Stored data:
******

(** * Meta onboarding assistant ([app.py]): model and verified properties

    The program is a Streamlit script.  Streamlit executes the script from
    top to bottom once per user interaction (page load, role change, text
    entry, button press); only [st.session_state] survives from one
    execution to the next.  One call of [main] below is one such execution.

    Strings are byte strings ([String.string]); the non-ASCII characters of
    the messages are kept as their UTF-8 bytes. *)

From Stdlib Require Import String Ascii List Bool Arith Lia.
Import ListNotations.
Open Scope list_scope.
Open Scope nat_scope.
Open Scope string_scope.

Set Warnings "-register-all".

(** ** Python values and built-ins used by the script *)

Module Py.

(** The values stored in the knowledge base: strings and (insertion-ordered)
    dictionaries with string keys. *)
Inductive pyval : Type :=
| PStr (s : string)
| PDict (items : list (string * pyval)).

Definition dict := list (string * pyval).

(** [d[k]] on a dictionary: [None] stands for [KeyError]. *)
Fixpoint dict_get (k : string) (d : dict) : option pyval :=
  match d with
  | [] => None
  | (k', v) :: rest => if String.eqb k k' then Some v else dict_get k rest
  end.

(** Truth value of a string ([if s:]): empty strings are falsy. *)
Definition truthy (s : string) : bool :=
  match s with
  | EmptyString => false
  | String _ _ => true
  end.

(** Truth value of an optional string ([None] and the empty string are falsy). *)
Definition truthy_opt (o : option string) : bool :=
  match o with
  | None => false
  | Some s => truthy s
  end.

******

Work item:
From the line holding "(string * pyval))." through the final line of the data above, copy every line exactly as written. Include nothing else.

Result:
| PDict (items : list (string * pyval)).

Definition dict := list (string * pyval).

(** [d[k]] on a dictionary: [None] stands for [KeyError]. *)
Fixpoint dict_get (k : string) (d : dict) : option pyval :=
  match d with
  | [] => None
  | (k', v) :: rest => if String.eqb k k' then Some v else dict_get k rest
  end.

(** Truth value of a string ([if s:]): empty strings are falsy. *)
Definition truthy (s : string) : bool :=
  match s with
  | EmptyString => false
  | String _ _ => true
  end.

(** Truth value of an optional string ([None] and the empty string are falsy). *)
Definition truthy_opt (o : option string) : bool :=
  match o with
  | None => false
  | Some s => truthy s
  end.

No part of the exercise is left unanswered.